I stepped forward and put a hand on his arm.

“Tell me. It will go away if you tell me about it.”

He grasped me hard by the forearms, as much to keep me from touching him as for support. The moon was full, and I could see that every muscle of his body was tensed, hard and motionless as stone, but pulsing with furious energy, ready to explode into action.

“No,” he said, still sounding dazed.

“Yes,” I said. “Jamie, talk to me. Tell me. Tell me what you see.”

“I canna… see anything. Nothing. I can’t see.”

I pulled, turning him from the shadows of the room to face the bright moonlight from the window. The light seemed to help, for his breathing slowed, and in halting, painful bits, the words came out.

It was the stones of Wentworth Prison that he dreamed of. And as he spoke, the shape of Jonathan Randall walked the room. And lay naked in my bed, atop the woolen blanket.

There had been the sound of hoarse breathing close behind him, and the feel of sweat-drenched skin, sliding against his own. He gritted his teeth in an agony of frustration. The man behind him sensed the small movement and laughed.

“Oh, we’ve some time yet before they hang you, my boy,” he whispered. “Plenty of time to enjoy it.” Randall moved suddenly, hard and abrupt, and he made a small involuntary sound.

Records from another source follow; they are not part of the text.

Lemma after_shifts f k wk :
  shifts (run_after f k wk)
    (fun wk' => Z.b2z (busy wk') - Z.b2z (busy (at_pc (Back_ f k) wk)))
    (fun wk' => Z.b2z (idling wk') - Z.b2z (idling (at_pc (Back_ f k) wk))).
Proof. destruct k; simpl; repeat shifts_step. Qed.

(** ** The invariant of the system *)

Record inv (x : sys) : Prop := {
  inv_active : m_active_thread_count (sc x) = u64 (count busy (workers x));
  inv_idle : m_idle_thread_count (sc x) = u64 (count idling (workers x));
  inv_tasks : Forall (fun ft => is_task ft = true) (m_fibers (sc x))
}.

Lemma inv_in_range x : inv x -> in_range (sc x).
Proof. intros [Ha Hi _]. unfold in_range. rewrite Ha, Hi. split; apply wrap_id, wrap_in_u; lia. Qed.

Lemma inv_quiet s s' ws : same_counts s s' -> inv (Sys s ws) -> inv (Sys s' ws).
Proof. intros (E1 & E2 & E3) []. split; simpl in *; [congruence|congruence|auto]. Qed.

Lemma inv_shift s s' ws me wk wk' :
  inv (Sys s ws) -> ws !! me = Some wk ->
  shift (Z.b2z (busy wk') - Z.b2z (busy wk)) (Z.b2z (idling wk') - Z.b2z (idling wk)) s s' ->
  inv (Sys s' (<[me := wk']> ws)).
Proof.
  intros [Ha Hi Ht] Hw (E1 & E2 & E3). split; simpl in *.
  - rewrite E1, Ha, wrap_add_l, (count_insert busy ws me wk) by done. f_equal. lia.
  - rewrite E2, Hi, wrap_add_l, (count_insert idling ws me wk) by done. f_equal. lia.
  - auto.
Qed.

Lemma in_back f k wk : w_pc wk = In f k ->
  busy (at_pc (Back_ f k) wk) = busy wk /\ idling (at_pc (Back_ f k) wk) = idling wk.
Proof. unfold busy, idling. simpl. by intros ->. Qed.

Lemma run_enter_top me a1 a2 s wk s' : run_enter me a1 a2 s = Ok wk s' -> wk = Worker Top None a2.
Proof. intros H. unfold run_enter in H. repeat inv_bind H. by injection H. Qed.

Lemma at_pc_id wk p : w_pc wk = p -> at_pc p wk = wk.
Proof. intros <-. by destruct wk. Qed.

Lemma sched_step x y : inv x -> step x y -> inv y.
Proof.
  intros Hi Hst. pose proof (inv_in_range x Hi) as Hr. destruct Hst; simpl in *.
  - pose proof (run_enter_top _ _ _ _ _ _ H0) as ->. apply quiet_run_enter in H0.
    destruct Hi as [Ha Hd Ht], H0 as (E1 & E2 & E3). split; simpl in *.
    + rewrite E1, Ha, count_insert_new by done. f_equal. simpl. lia.
    + rewrite E2, Hd, count_insert_new by done. f_equal. simpl. lia.
    + auto.
  - unfold pick, bind, gets in H1. apply scan_effect in H1 as (E1 & E2 & E3); [|done].
    eapply inv_shift; [done..|]. destruct Hr as [Ra Ri]. unfold shift.
    rewrite E1, E2. unfold busy, idling. simpl. rewrite H0.
    destruct ft; simpl; rewrite !Z.add_0_r, ?Ra, ?Ri; auto.
  - eapply inv_shift; [done..|].
    pose proof (dispatch_shifts me a ft t wk _ _ _ Hr H1) as S. 
    unfold busy at 2, idling at 2. rewrite H0. destruct ft; simpl in *; rewrite ?Z.sub_0_r in *; done.
  - eapply inv_shift; [done..|]. destruct (in_back f k wk H0) as [-> ->]. rewrite !Z.sub_diag.
    by apply (shifts_quiet _ (quiet_lift _) _ _ _ Hr H2).
  - eapply inv_shift; [done..|]. destruct (in_back f OfIdle wk H0) as [-> ->]. rewrite !Z.sub_diag.
    by apply (shifts_quiet _ (quiet_idle _ _) _ _ _ Hr H1).
  - eapply inv_shift; [done..|]. pose proof (after_shifts f k wk _ _ _ Hr H1) as S.
    by rewrite (at_pc_id wk _ H0) in S.
  - eapply inv_quiet; [|done]. by eapply quiet_schedule.
  - eapply inv_quiet; [|done]. by eapply quiet_schedule_range.
  - eapply inv_quiet; [|done]. by eapply quiet_start.
  - eapply inv_quiet; [|done]. by eapply quiet_stop_begin.
  - eapply inv_quiet; [|done]. by eapply quiet_stop_end.
  - eapply inv_quiet; [|done]. by eapply quiet_lift.
Qed.

Lemma sched_reachable x : reachable x -> inv x.
Proof.
  induction 1 as [w me a1 a2 n uc s H|x y Hr IH Hst]; [|by eapply sched_step].
  apply quiet_Scheduler in H as (E1 & E2 & E3). split; simpl.
  - by rewrite E1.
  - by rewrite E2.
  - apply E3. constructor.
Qed.

(** ** One task on one worker *)

Lemma lift_ok {A} (m : Prelude.cmd (Fiber.world code) A) s x w :
  m (fw s) = Ok x w -> lift m s = Ok x (set_fw w s).
Proof. unfold lift. by intros ->. Qed.

Lemma lift_state_ok f s x : fibers (fw s) !! f = Some x -> lift (state f) s = Ok (m_state x) s.
Proof. intros H. by rewrite lift_state, H. Qed.

Lemma lift_set_state_ok f v s x :
  fibers (fw s) !! f = Some x ->
  lift (set_state f v) s = Ok tt (set_fw (set_fibers (<[f := with_state v x]> (fibers (fw s))) (fw s)) s).
Proof. intros H. apply lift_ok. by apply set_state_eq. Qed.
(* ===== verification/IOManager.v ===== *)
(** * The I/O manager: src/src/iomanager.h, src/src/iomanager.cpp

    [IOManager] is a [Scheduler] and a [TimerManager]; its state holds theirs, a
    table of descriptor contexts and a count of pending events.  The kernel is
    outside: the result of each [epoll_ctl] call and the events [epoll_wait]
    returns are arguments, the successful [epoll_ctl] calls are recorded in
    order, and the bytes in the wake-up pipe are counted. *)

From stdpp Require Import prelude gmap.
From Stdlib Require Import ZArith Lia.
From S2P Require Import Prelude Timer Fiber Scheduler.

Module IOManager.
Import Scheduler.
Local Open Scope Z_scope.

(** [IOManager::Event] and the flags of <sys/epoll.h>. *)
Definition NONE : Z := 0.
Definition READ : Z := 1.
Definition WRITE : Z := 4.
Definition EPOLLIN : Z := 1.
Definition EPOLLOUT : Z := 4.
Definition EPOLLERR : Z := 8.
Definition EPOLLHUP : Z := 16.
Definition EPOLLET : Z := 2 ^ 31.

Inductive ctl := EPOLL_CTL_ADD | EPOLL_CTL_MOD | EPOLL_CTL_DEL.
#[export] Instance ctl_eq_dec : EqDecision ctl.
Proof. solve_decision. Defined.

(** [Scheduler *scheduler] of a context: [new FdContext] leaves it without a
    value. *)
Inductive sptr := Garbage | Null | This.
#[global] Instance sptr_eq_dec : EqDecision sptr.
Proof. solve_decision. Defined.

Section iomanager.
Context {K W : Type}.
Abbreviation callback := (Timer.callback K W).

Record EventContext := EventContext_ {
  scheduler : sptr;
  fiber : option nat;
  cb : option callback
}.
Record FdContext := FdContext_ {
  fd : Z;
  read : EventContext;
  write : EventContext;
  events : Z
}.
Record iom := IOM {
  sched : Scheduler.sched callback;
  timers : Timer.manager K W;
  m_pendingEventCount : Z;
  m_fdContexts : list FdContext;
  ctls : list (ctl * Z * Z);     (* successful epoll_ctl calls: op, fd, events *)
  pipe : nat                     (* bytes in the wake-up pipe *)
}.
Abbreviation cmd := (Prelude.cmd iom).

Definition set_sched v s := IOM v (timers s) (m_pendingEventCount s) (m_fdContexts s) (ctls s) (pipe s).
Definition set_timers v s := IOM (sched s) v (m_pendingEventCount s) (m_fdContexts s) (ctls s) (pipe s).
Definition add_pending d s :=
  IOM (sched s) (timers s) (u64 (m_pendingEventCount s + d)) (m_fdContexts s) (ctls s) (pipe s).
Definition set_fdContexts v s := IOM (sched s) (timers s) (m_pendingEventCount s) v (ctls s) (pipe s).
Definition add_ctl c s :=
  IOM (sched s) (timers s) (m_pendingEventCount s) (m_fdContexts s) (ctls s ++ [c]) (pipe s).
Definition set_pipe v s := IOM (sched s) (timers s) (m_pendingEventCount s) (m_fdContexts s) (ctls s) v.

Definition in_sched {A} (m : Prelude.cmd (Scheduler.sched callback) A) : cmd A :=
  fun s => match m (sched s) with
           | Ok x v => Ok x (set_sched v s)
           | Throw e v => Throw e (set_sched v s)
           | Fail_ f => Fail_ f
           end.
Definition in_timers {A} (m : Prelude.cmd (Timer.manager K W) A) : cmd A :=
  fun s => match m (timers s) with
           | Ok x v => Ok x (set_timers v s)
           | Throw e v => Throw e (set_timers v s)
           | Fail_ f => Fail_ f
           end.

(** ** Contexts *)

Definition no_ctx (p : sptr) : EventContext := EventContext_ p None None.
Definition new_FdContext (i : nat) : FdContext :=
  FdContext_ (Z.of_nat i) (no_ctx Garbage) (no_ctx Garbage) NONE.

(** [getContext]: [None] fails its assertion. *)
Definition getContext (c : FdContext) (event : Z) : option EventContext :=
  if event =? READ then Some (read c)
  else if event =? WRITE then Some (write c) else None.
Definition setContext (c : FdContext) (event : Z) (v : EventContext) : FdContext :=
  if event =? READ then FdContext_ (fd c) v (write c) (events c)
  else FdContext_ (fd c) (read c) v (events c).
Definition with_events (c : FdContext) (e : Z) : FdContext :=
  FdContext_ (fd c) (read c) (write c) e.
Definition resetContext : EventContext := no_ctx Null.

(** [m_fdContexts.resize(size)] and the loop that fills the new slots. *)
Definition resized (size : nat) (l : list FdContext) : list FdContext :=
  take size l ++ (new_FdContext <$> seq (length l) (size - length l)).
Definition resizeContext (size : nat) : cmd unit :=
  modify (fun s => set_fdContexts (resized size (m_fdContexts s)) s).

(** [m_fdContexts[fd]]: undefined out of range. *)
Definition at_ (fd : Z) : cmd FdContext :=
  fun s => if fd <? 0 then Fail_ Undef else
           match m_fdContexts s !! Z.to_nat fd with
           | Some c => Ok c s
           | None => Fail_ Undef
           end.
Definition put (fd : Z) (c : FdContext) : cmd unit :=
  modify (fun s => set_fdContexts (<[Z.to_nat fd := c]> (m_fdContexts s)) s).

(** ** Waking up *)

(** [IOManager::tickle]. *)
Definition tickle : cmd unit :=
  let* s := gets id in
  if negb (0 <? m_idle_thread_count (sched s)) then ret tt
  else modify (set_pipe (S (pipe s))).
(** The scheduling calls of the base class, which call the virtual [tickle]
    after the lock is released. *)
Definition schedule (ft : FiberAndThread callback) : cmd unit :=
  let* need_tickle := in_sched (scheduleNoLock ft) in
  if need_tickle : bool then tickle else ret tt.
Definition schedule_range (fts : list (FiberAndThread callback)) : cmd unit :=
  let* need_tickle := in_sched (schedule_loop fts false) in
  if need_tickle : bool then tickle else ret tt.
Definition onTimerInsertAtFront : cmd unit := tickle.
(** [addTimer] as the timer manager calls the notification. *)
Definition addTimer (now : Z) (a : nat) (ms : Z) (f : option callback) (recurring : bool) : cmd unit :=
  let* front := in_timers (Timer.addTimer now a ms f recurring) in
  if front : bool then onTimerInsertAtFront else ret tt.

(** ** Events *)

(** [FdContext::triggerEvent]; [schedule(&ctx.cb)] and [schedule(&ctx.fiber)]
    empty the context's member. *)
Definition triggerEvent (fdi event : Z) : cmd unit :=
  let* c := at_ fdi in
  assert_ (negb (Z.land (events c) event =? 0)) ;;;
  let c := with_events c (Z.land (events c) (Z.lnot event)) in
  put fdi c ;;;
  match getContext c event with
  | None => fail AssertFail
  | Some ctx =>
    match scheduler ctx with
    | This =>
      match cb ctx with
      | Some f =>
        put fdi (setContext c event (EventContext_ Null (fiber ctx) None)) ;;;
        schedule (FiberAndThread_ None (Some f) (-1))
      | None =>
        put fdi (setContext c event (EventContext_ Null None (cb ctx))) ;;;
        schedule (FiberAndThread_ (fiber ctx) None (-1))
      end
    | Garbage | Null => fail Undef
    end
  end.

(** A call of [epoll_ctl] that returned [rt]. *)
Definition epoll_ctl (op : ctl) (fdi ev rt : Z) : cmd bool :=
  if rt =? 0 then modify (add_ctl (op, fdi, ev)) ;;; ret true else ret false.

(** The context of a descriptor, the table grown where it is too small. *)
Definition lookup_or_grow (fdi : Z) : cmd FdContext :=
  let* size := gets (fun s => Z.of_nat (length (m_fdContexts s))) in
  if fdi <? s32 size then at_ fdi
  else resizeContext (Z.to_nat (Z.quot (fdi * 3) 2)) ;;; at_ fdi.

(** [addEvent(fd, event, cb)] on thread [me]; [rt] is what [epoll_ctl] returns,
    [a] a fresh address for [Fiber::GetThis].  Its part under the lock of the
    context [c]: *)
Definition register_in (me a : nat) (rt fdi event : Z) (f : option callback) (c : FdContext) : cmd Z :=
  assert_ (Z.land (events c) event =? 0) ;;;
  let op := if events c =? 0 then EPOLL_CTL_ADD else EPOLL_CTL_MOD in
  let* ok := epoll_ctl op fdi (Z.lor EPOLLET (Z.lor (events c) event)) rt in
  if negb ok then ret (-1) else
  modify (add_pending 1) ;;;
  let c := with_events c (Z.lor (events c) event) in
  put fdi c ;;;
  match getContext c event with
  | None => fail AssertFail
  | Some ctx =>
    let* this := in_sched (GetThis_is_this me) in
    let p := if this : bool then This else Null in
    match f with
    | Some _ => put fdi (setContext c event (EventContext_ p (fiber ctx) f)) ;;; ret 0
    | None =>
      let* cur := in_sched (lift (Fiber.GetThis me a)) in
      put fdi (setContext c event (EventContext_ p (Some cur) (cb ctx))) ;;;
      let* st := in_sched (lift (Fiber.state cur)) in
      assert_ (bool_decide (st = Fiber.EXEC)) ;;; ret 0
    end
  end.
Definition addEvent (me a : nat) (rt fdi event : Z) (f : option callback) : cmd Z :=
  let* c := lookup_or_grow fdi in register_in me a rt fdi event f c.

(** [addEvent] in its three critical sections, between which other threads run:
    the test of the size under the read lock, the growth under the write lock,
    the registration under the context's own lock. *)
Definition too_small (fdi : Z) : cmd bool :=
  gets (fun s => negb (fdi <? s32 (Z.of_nat (length (m_fdContexts s))))).
Definition grow_for (fdi : Z) : cmd unit :=
  resizeContext (Z.to_nat (Z.quot (fdi * 3) 2)) ;;; let* _ := at_ fdi in ret tt.
Definition add_to_ctx (me a : nat) (rt fdi event : Z) (f : option callback) : cmd Z :=
  let* c := at_ fdi in register_in me a rt fdi event f c.

(** The guard shared by the three methods that take an event back: the context
    of a descriptor that has one, [None] when the method returns false. *)
Definition find_ctx (fdi : Z) : cmd (option FdContext) :=
  let* size := gets (fun s => Z.of_nat (length (m_fdContexts s))) in
  if s32 size <=? fdi then ret None else let* c := at_ fdi in ret (Some c).

Definition delEvent (rt fdi event : Z) : cmd bool :=
  let* oc := find_ctx fdi in
  match oc with
  | None => ret false
  | Some c =>
    if Z.land (events c) event =? 0 then ret false else
    let new_events := Z.land (events c) (Z.lnot event) in
    let op := if new_events =? 0 then EPOLL_CTL_DEL else EPOLL_CTL_MOD in
    let* ok := epoll_ctl op fdi (Z.lor EPOLLET new_events) rt in
    if negb ok then ret false else
    modify (add_pending (-1)) ;;;
    let c := with_events c new_events in
    match getContext c event with
    | None => fail AssertFail
    | Some _ => put fdi (setContext c event resetContext) ;;; ret true
    end
  end.

Definition cancelEvent (rt fdi event : Z) : cmd bool :=
  let* oc := find_ctx fdi in
  match oc with
  | None => ret false
  | Some c =>
    if Z.land (events c) event =? 0 then ret false else
    let new_events := Z.land (events c) (Z.lnot event) in
    let op := if new_events =? 0 then EPOLL_CTL_DEL else EPOLL_CTL_MOD in
    let* ok := epoll_ctl op fdi (Z.lor EPOLLET new_events) rt in
    if negb ok then ret false else
    triggerEvent fdi event ;;;
    modify (add_pending (-1)) ;;; ret true
  end.

(** One of the two guarded [triggerEvent]s of [cancekAll] and of [idle]. *)
Definition trigger_if (b : bool) (fdi event : Z) : cmd unit :=
  if b then triggerEvent fdi event ;;; modify (add_pending (-1)) else ret tt.

Definition cancekAll (rt fdi : Z) : cmd bool :=
  let* oc := find_ctx fdi in
  match oc with
  | None => ret false
  | Some c =>
    if events c =? 0 then ret false else
    let* ok := epoll_ctl EPOLL_CTL_DEL fdi 0 rt in
    if negb ok then ret false else
    trigger_if (negb (Z.land (events c) READ =? 0)) fdi READ ;;;
    let* c := at_ fdi in
    trigger_if (negb (Z.land (events c) WRITE =? 0)) fdi WRITE ;;;
    let* c := at_ fdi in
    assert_ (events c =? 0) ;;; ret true
  end.

(** ** Idling *)

(** [stopping(timeout)]: the parameter is a copy, so the caller's variable
    keeps its value. *)
Definition stopping (now : Z) : cmd bool :=
  let* timeout := in_timers (Timer.getNextTimer now) in
  gets (fun s => (timeout =? 2 ^ 64 - 1) && (m_pendingEventCount s =? 0) &&
                 Scheduler.stopping (sched s)).

(** The timeout that [idle] passes to [epoll_wait]. *)
Definition epoll_timeout : Z :=
  let MAX_TIMEOUT := 3000 in
  let next_timeout := 0 in
  if negb (next_timeout =? 2 ^ 64 - 1) then Z.min next_timeout MAX_TIMEOUT else MAX_TIMEOUT.

(** What [epoll_wait] reports: the wake-up pipe, or a descriptor's context with
    event flags. *)
Inductive epoll_event := Tickled | Ready (fdi ev : Z).

(** The body of the loop over the reported events; [rt2] is what [epoll_ctl]
    returns. *)
Definition handle_event (e : epoll_event) (rt2 : Z) : cmd unit :=
  match e with
  | Tickled => modify (set_pipe 0)
  | Ready fdi ev =>
    let* c := at_ fdi in
    let ev := if negb (Z.land ev (Z.lor EPOLLERR EPOLLHUP) =? 0)
              then Z.lor ev (Z.lor EPOLLIN EPOLLOUT) else ev in
    let real_events := NONE in
    let real_events := if negb (Z.land ev EPOLLIN =? 0) then Z.lor real_events READ else real_events in
    let real_events := if negb (Z.land ev EPOLLOUT =? 0) then Z.lor real_events WRITE else real_events in
    if Z.land (events c) real_events =? NONE then ret tt else
    let left_events := Z.land (events c) (Z.lnot real_events) in
    let op := if left_events =? 0 then EPOLL_CTL_DEL else EPOLL_CTL_MOD in
    let* ok := epoll_ctl op (fd c) (Z.lor EPOLLET left_events) rt2 in
    if negb ok then ret tt else
    trigger_if (negb (Z.land real_events READ =? 0)) fdi READ ;;;
    trigger_if (negb (Z.land real_events WRITE =? 0)) fdi WRITE
  end.
Fixpoint handle_events (es : list (epoll_event * Z)) : cmd unit :=
  match es with
  | [] => ret tt
  | (e, rt2) :: es => handle_event e rt2 ;;; handle_events es
  end.
(** C36: whatever the system answers, every descriptor is accounted for.  After any sequence of operations on
    any number of socket objects (creating and destroying them, [accept], [init] and everything else), the
    descriptors obtained from [socket], from [accept] and from elsewhere through [init], less those closed,
    are: one for each object that is valid, those that [accept] brought and the descriptor manager did not
    know (which nobody closes), and those of objects to which [init] gave another.  An object holds at most one,
    and when it is destroyed it holds none; so a program that never gives a valid object another
    descriptor, and whose manager knows the accepted ones, has none open when all objects are gone. *)
Theorem socket_balance (l : list act) (s : pool) :
  run_acts l (Pool [] [] 0 0) = Ok tt s ->
  held (p_hist s) + adopted s = valid_count (p_socks s) + dropped s + refused (p_hist s) /\
  (forall i x, p_socks s !! i = Some x ->
     exists st, destroy kernel (p_hist s, x) = Ok tt st /\ isValid st.2 = false /\
       held st.1 = held (p_hist s) - Z.b2z (isValid x)) /\
  (p_socks s = [] -> dropped s = 0 -> refused (p_hist s) = 0 -> held (p_hist s) + adopted s = 0).
Proof.
  intros E. assert (ledger s) as Hl by (eapply ledger_acts; [|exact E]; done).
  split_and!; [apply Hl| |].
  - intros i x Hx. pose proof (destroy_balanced _ _ (ledger_balanced s i x Hl Hx)) as Hb.
    destruct Hl as [Hp Hl]. unfold destroy, close, bind, self, gets, ret, call, update, modify, isValid in *.
    cbn [fst snd id] in *. destruct (m_sock x =? -1) eqn:Em; cbn [negb andb].
    + rewrite andb_true_r. destruct (negb (m_isConnected x)); eexists; (split; [done|]); cbn; rewrite Em; split; done || lia.
    + rewrite andb_false_r. eexists. split; [done|]. cbn. rewrite held_snoc. unfold net. cbn. split; [done|lia].
  - intros Hs Hd Hr. destruct Hl as [_ Hl]. rewrite Hs, Hd, Hr in Hl. cbn in Hl. lia.
Qed.
End pool.

(** A kernel that answers every call with success, descriptors being 5. *)
Definition friendly (_ : history) (c : syscall) : answer :=
  match c with
  | Sys_socket _ _ _ | Sys_accept _ => plain_answer 5
  | _ => plain_answer 0
  end.

(** A client connects, closes, connects again; a server accepts, and its descriptor is refused. *)
Definition ex_acts : list act :=
  let a := Address.IPv4Address (Address.new_IPv4Address 1 0 0) in
  [New Address.AF_INET SOCK_STREAM 0; On 0 (OConnect a 1000); On 0 OClose; On 0 (OConnect a 1000);
   New Address.AF_INET SOCK_STREAM 0; On 1 (OBind a); Accept 1; Delete 1].
Definition ex_pool : pool :=
  match run_acts friendly 1 true ex_acts (Pool [] [] 0 0) with Ok _ s => s | _ => Pool [] [] 0 0 end.

Lemma socket_balance_witness : held (p_hist ex_pool) = 2 /\ valid_count (p_socks ex_pool) = 1 /\ refused (p_hist ex_pool) = 1.
Proof.
  destruct (socket_balance friendly 1 true ex_acts ex_pool) as [H _].
  - vm_compute. reflexivity.
  - vm_compute. vm_compute in H. split_and!; reflexivity.
Defined.

(** ** Behaviour that is not intended *)

(** A descriptor that [accept] returned and [init] did not take is never closed. *)
Example accept_leaks :
  match accept friendly 1 true ([], Socket_ 4 2 1 0 false None None) with
  | Ok None s => held s.1 = 1
  | _ => False
  end.
Proof. by vm_compute. Qed.

(** A closed socket counts as connected: sending on it calls [send] with descriptor -1, and closing it
    again returns false although nothing is left to close. *)
Example closed_is_connected :
  match run_ops friendly 1 true [OClose; OSend [1] 0] ([], Socket_ 4 2 1 0 true None None) with
  | Ok _ s => m_isConnected s.2 = true /\ (Sys_send (-1) [1] 0, plain_answer 0) ∈ s.1
  | _ => False
  end.
Proof. vm_compute. split; [done|]. set_solver. Qed.

(** [recvFrom] asks for as many bytes as the address has. *)
Example recvFrom_length :
  match recvFrom friendly true 4096 (Address.IPv4Address (Address.new_IPv4Address 1 0 0)) 0
      ([], Socket_ 4 2 1 0 true None None) with
  | Ok _ ([(Sys_recvfrom _ len _ _ _, _)], _) => len = 16
  | _ => False
  end.
Proof. by vm_compute. Qed.

(** [listen] goes on without a descriptor. *)
Example listen_invalid :
  match listen friendly 128 ([], CreateTCPSocket) with
  | Ok b s => s.1 = [(Sys_listen (-1) 128, plain_answer 0)]
  | _ => False
  end.
Proof. by vm_compute. Qed.

End Socket.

Randall’s hand stroked back the hair from his brow and smoothed it around his ear. The hot breath was close to his ear and he turned his head to escape, but it followed him, breathing words.

“Have you ever seen a man hanged, Fraser?” The words went on, not waiting for him to reply, and a long, slim hand came around his waist, gently stroking the slope of his belly, teasing its way lower with each word.

“Yes, of course you have; you were in France, you’ll have seen deserters hanged now and then. A hanged man looses his bowels, doesn’t he? As the rope tightens fast round his neck.” The hand was gripping him, lightly, firmly, rubbing and stroking. He clenched his good hand tight around the edge of the bed and turned his face hard into the scratchy blanket, but the words pursued him.